The general manager of Westmoreland Paving testified that he leased the machine from Babich for "X" number of months and said he would keep it for approximately a year but he admitted he had not paid rental for November of 1969 and the President of the company who was Vice President at the time of the oral lease testified that there was no definite term to the lease (p. 98) and in November Westmoreland didn't need the machine (p. 107).
Representatives of the Equipment Company had not only called Babich in an effort to determine ownership of the machinery but had sent representatives to see Mr. Babich to try to determine title immediately after the repossession. They received little or no cooperation. It was apparent in the plaintiff's case that defendant had tried to determine the true facts before they resorted to repossession.
Although Mr. Babich testified that he had actually purchased the machinery on May 13, 1969, and had immediately leased it to Westmoreland Paving Company for one year at $1,000.00 per month and had delivered it to a site owned or operated by Westmoreland Paving Company in May of 1969, the records of plaintiff corporation were confusing and it might have been found that the equipment had actually been leased by the dealer to Westmoreland Paving Company. The jury found that plaintiff corporation owned the machinery, however, and awarded plaintiff its value.

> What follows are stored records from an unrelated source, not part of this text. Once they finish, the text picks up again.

(** * Xtrix-UI: the notification lifecycle of [UI/Components/Notification.tsx]

    A shallow embedding of the notification provider (the store behind
    [React.useState], [addNotification], [removeNotification] and the timers
    armed by [setTimeout]), of the [useNotification] hook and of what
    [NotificationContainer] and [NotificationItem] render, followed by the
    properties of the specification that can be settled on it.

    Conventions.
    - The component state is passed explicitly: a [State] holds the array kept
      by [useState] and the timers that [setTimeout] has armed and that have
      not fired yet.  [Date.now()] is an argument of [addNotification].
    - A [throw] is the [Throw] constructor of [Result].
    - Option fields are the values found at run time: a string (the TypeScript
      union types are erased) or absent ([None], JavaScript's [undefined]);
      [duration] is a JavaScript number, that is a binary64 float.
    - A [className] is kept as the list of arguments handed to [cfx] (the
      class-name joiner of the external package classifyx). *)

From Stdlib Require Import ZArith Floats.PrimFloat.
From stdpp Require Import base list strings pretty.

(** ** Data model *)

Record NotificationOptions := {
  duration : option float;
  variant : option string;
  type : option string;
  position : option string;
}.

Record Notification := {
  id : string;
  message : string;
  options : option NotificationOptions;
}.

(** A pending [setTimeout(() => removeNotification(id), delay)]. *)
Record Timer := {
  timer_id : string;
  timer_delay : float;
}.

Record State := {
  notifications : list Notification;
  timers : list Timer;
}.

(** [React.useState<Notification[]>([])], no timer armed. *)
Definition initial : State := {| notifications := []; timers := [] |}.

(** ** JavaScript values and operators used by the component *)

(** [ToBoolean] on a number: [+0], [-0] and [NaN] are falsy. *)
Definition truthy_number (x : float) : bool :=
  negb (PrimFloat.eqb x 0 || PrimFloat.is_nan x).

(** [ToBoolean] on an optional string: [undefined] and [""] are falsy. *)
Definition truthy_string (v : option string) : bool :=
  match v with
  | Some s => negb (bool_decide (s = ""))
  | None => false
  end.

(** [v || d] for an optional string [v] and a string literal [d]. *)
Definition or_default (v : option string) (d : string) : string :=
  match v with
  | Some s => if truthy_string v then s else d
  | None => d
  end.

(** What a property read [table[key]] on an object literal gives: the string
    stored under an own key, a member inherited from [Object.prototype], or
    [undefined]. *)
Inductive JsValue :=
  | JsString (s : string)
  | JsInherited (key : string)
  | JsUndefined.

Definition object_prototype_keys : list string :=
  [ "constructor"; "__defineGetter__"; "__defineSetter__"; "hasOwnProperty";
    "__lookupGetter__"; "__lookupSetter__"; "isPrototypeOf";
    "propertyIsEnumerable"; "toString"; "valueOf"; "__proto__";
    "toLocaleString" ].

Fixpoint own_property (table : list (string * string)) (key : string)
  : option string :=
  match table with
  | [] => None
  | (k, v) :: rest => if decide (k = key) then Some v else own_property rest key
  end.

Definition js_lookup (table : list (string * string)) (key : string) : JsValue :=
  match own_property table key with
  | Some v => JsString v
  | None =>
      if decide (key ∈ object_prototype_keys) then JsInherited key
      else JsUndefined
  end.

(** ** Exceptions *)

Inductive Exn := Error (msg : string).

Inductive Result (A : Type) :=
  | Ok (a : A)
  | Throw (e : Exn).
Arguments Ok {A} a.
Arguments Throw {A} e.

#[global] Instance Result_ret : MRet Result := λ A a, Ok a.
#[global] Instance Result_bind : MBind Result := λ A B f m,
  match m with
  | Ok a => f a
  | Throw e => Throw e
  end.

(** ** NotificationProvider: the dispatcher *)

(** [`notification_${Date.now()}`] *)
Definition notification_id (now : Z) : string :=
  "notification_" +:+ pretty now.

(** [if (options?.duration)]: the delay handed to [setTimeout], if any. *)
Definition arming_delay (options : option NotificationOptions) : option float :=
  match options ≫= duration with
  | Some d => if truthy_number d then Some d else None
  | None => None
  end.

Definition addNotification (now : Z) (message : string)
    (options : option NotificationOptions) (s : State) : State :=
  let id := notification_id now in
  let appended :=
    notifications s ++ [{| id := id; message := message; options := options |}] in
  match arming_delay options with
  | Some d =>
      {| notifications := appended;
         timers := timers s ++ [{| timer_id := id; timer_delay := d |}] |}
  | None =>
      {| notifications := appended; timers := timers s |}
  end.

Definition removeNotification (i : string) (s : State) : State :=
  {| notifications := filter (λ notif, notif.(id) ≠ i) (notifications s);
     timers := timers s |}.

(** The value of [NotificationContext.Provider]. *)
Record NotificationContextProps := {
  ctx_addNotification :
    Z → string → option NotificationOptions → State → State;
  ctx_removeNotification : string → State → State;
}.

Definition dispatcher : NotificationContextProps :=
  {| ctx_addNotification := addNotification;
     ctx_removeNotification := removeNotification |}.

(** [React.useContext(NotificationContext)] is [None] outside a provider
    (the context is created with [undefined]). *)
Definition useNotification (context : option NotificationContextProps)
  : Result NotificationContextProps :=
  match context with
  | None => Throw (Error "useNotification must be used within a NotificationProvider")
  | Some c => Ok c
  end.

(** ** What happens to a provider over time *)

Inductive Event :=
  | Add (now : Z) (message : string) (options : option NotificationOptions)
  | Remove (i : string)
  | Fire (k : nat).

(** [Add] is a call of [addNotification] when the clock reads [now]; [Remove]
    is a call of [removeNotification] (directly or by a close button);
    [Fire k] is the [k]-th pending timer running its callback. *)
Definition step (s : State) (e : Event) : State :=
  match e with
  | Add now message options => addNotification now message options s
  | Remove i => removeNotification i s
  | Fire k =>
      match timers s !! k with
      | Some t =>
          removeNotification (timer_id t)
            {| notifications := notifications s; timers := delete k (timers s) |}
      | None => s
      end
  end.

Definition run (s : State) (es : list Event) : State := foldl step s es.

(** The id an event hands to [removeNotification], if it removes at all. *)
Definition removal_target (s : State) (e : Event) : option string :=
  match e with
  | Add _ _ _ => None
  | Remove i => Some i
  | Fire k => timer_id <$> timers s !! k
  end.

Definition live_ids (s : State) : list string := id <$> notifications s.

(** A removal is completed when it finds its id in the set. *)
Definition completes_removal (s : State) (e : Event) : bool :=
  match removal_target s e with
  | Some i => bool_decide (i ∈ live_ids s)
  | None => false
  end.

Fixpoint completed_removals (s : State) (es : list Event) : nat :=
  match es with
  | [] => 0
  | e :: es' =>
      (if completes_removal s e then 1 else 0)
      + completed_removals (step s e) es'
  end.

Definition is_add (e : Event) : bool :=
  match e with Add _ _ _ => true | _ => false end.

Definition add_calls (es : list Event) : nat := length (filter is_add es).

(** The clock readings of the [addNotification] calls of a trace. *)
Definition add_clock (e : Event) : option Z :=
  match e with Add now _ _ => Some now | _ => None end.

Definition add_clocks (es : list Event) : list Z := omap add_clock es.

(** ** NotificationItem *)

Definition baseClasses : string :=
  "px-4 py-3 w-[20rem] rounded-xl border backdrop-blur flex items-center gap-2 relative".

Definition typeClasses : list (string * string) :=
  [ ("default", "bg-gray-200 text-black");
    ("success", "bg-green-500 text-white");
    ("error", "bg-red-500 text-white");
    ("warning", "bg-yellow-500 text-black") ].

Definition variantClasses : list (string * string) :=
  [ ("toast", "shadow-lg");
    ("sooner", "shadow-md");
    ("banner", "w-full") ].

(** The [div] a [NotificationItem] returns: its [className] arguments, the
    text of its [span], and the [onClick] of its close button. *)
Record ItemElement := {
  item_className : list JsValue;
  item_span : string;
  item_onClick : State → State;
}.

(** The JSX returned by [NotificationItem], once the hook has given [c]. *)
Definition item_div (c : NotificationContextProps)
    (i : string) (message : string) (options : option NotificationOptions)
  : ItemElement :=
  {| item_className :=
       [ JsString baseClasses;
         js_lookup typeClasses (or_default (options ≫= type) "default");
         js_lookup variantClasses (or_default (options ≫= variant) "toast") ];
     item_span := message;
     item_onClick := ctx_removeNotification c i |}.

Definition NotificationItem (context : option NotificationContextProps)
    (i : string) (message : string) (options : option NotificationOptions)
  : Result ItemElement :=
  c ← useNotification context;
  mret (item_div c i message options).

(** ** NotificationContainer *)

Definition positionClasses : list (string * string) :=
  [ ("top-right", "fixed top-5 right-5");
    ("top-left", "fixed top-5 left-5");
    ("bottom-right", "fixed bottom-5 right-5");
    ("bottom-left", "fixed bottom-5 left-5");
    ("center", "fixed top-5 left-1/2 -translate-x-1/2") ].

(** [n.options?.variant === v] *)
Definition has_variant (v : string) (n : Notification) : Prop :=
  options n ≫= variant = Some v.

#[global] Instance has_variant_dec v n : Decision (has_variant v n).
Proof. unfold has_variant. apply _. Defined.

Definition toasts (ns : list Notification) : list Notification :=
  filter (has_variant "toast") ns.

(** [.filter(...).slice(0, 5)] *)
Definition sooners (ns : list Notification) : list Notification :=
  take 5 (filter (has_variant "sooner") ns).

(** The wrapper [div] of one toast. *)
Record ToastElement := {
  toast_key : string;
  toast_className : list JsValue;
  toast_item : ItemElement;
}.

(** The wrapper [div] of one stacked sooner notification. *)
Record SoonerElement := {
  sooner_key : string;
  sooner_className : list JsValue;
  sooner_item : ItemElement;
}.

(** The single [div] that holds the sooner stack. *)
Record SoonerGroup := {
  group_className : list JsValue;
  group_children : list SoonerElement;
}.

(** The fragment returned by [NotificationContainer]. *)
Record ContainerElement := {
  toast_elements : list ToastElement;
  sooner_group : SoonerGroup;
}.

(** [positionClasses[n?.options?.position || "top-right"]] for an optional
    notification [n] ([sooners[0]] is [undefined] on an empty array). *)
Definition position_class (n : option Notification) : JsValue :=
  js_lookup positionClasses (or_default ((n ≫= options) ≫= position) "top-right").

Definition toast_classes (n : Notification) : list JsValue :=
  [ JsString "z-50"; position_class (Some n) ].

Definition group_classes (ss : list Notification) : list JsValue :=
  [ JsString "z-50"; position_class (head ss); JsString "space-y-2" ].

However, it would have been error to have submitted to the jury the claim for punitive damages. It must be shown that a defendant acted in a fraudulent or outrageous manner with the purpose of harassing or oppressing a plaintiff before punitive damages may be awarded, see Pittsburgh Outdoor Advertising Co. v. Virginia Manor Apartments, Inc., 436 Pa. 350, 260 A.2d 801 (1970); Chambers v. Montgomery, 411 Pa. 339, 192 A.2d 355 (1963); Restatement of Torts, Second, § 908.
The record in the plaintiff's case was clear that Deere acted after deliberation and in good faith and after having seen the lease from their dealer to Westmoreland Paving Company and after having attempted to determine the true state of the title and after having been told by Babich himself that he had leased the equipment. Immediately after repossession Deere again made every effort to learn the facts so that any mistake could be rectified. Their representatives were met with hostility. In fact the conduct of Babich based upon his own testimony was so hostile that it appeared to be unreasonable. In our view the action of Deere was not outrageous nor even improper.
On the issue of consequential damages the law of Pennsylvania is well settled that in an action for innocent conversion of personalty the damages are to be measured by the value of the property at the time of the taking plus interest to the time of recovery, see Wolfe v. Pennsylvania Co., etc., 322 Pa. 344, 185 A. 292 (1936); Plack v. Baumer, 121 F.2d 676 (3d Cir. 1941); 37 P.L.E. Trespass, § 111; Hill v. Canfield, 56 Pa. 454 (1867); Drennen v. Charles, 12 Pa. Super. 476 (1900). The case upon which plaintiff relies, Stone v. C.I.T. Corp., 122 Pa. Super. 71, 184 A. 674 (1936) is not controlling in our opinion.
Even though we had disregarded the rule set forth above there was no basis in plaintiff's case upon which the claim for consequential damages could have been submitted to the jury. The Vice President of Westmoreland Paving Company had clearly contradicted the testimony of Babich that Westmoreland Paving had leased the machinery for one year. He said that only he, or his superior, could approve leases and that the only lease he had approved was a month to month lease and when November had come Westmoreland had no further use for the equipment. In fact, we repeat, the November rental had never been paid prior to repossession of the equipment on November 22, 1969.
The remaining assignments of error require no comment.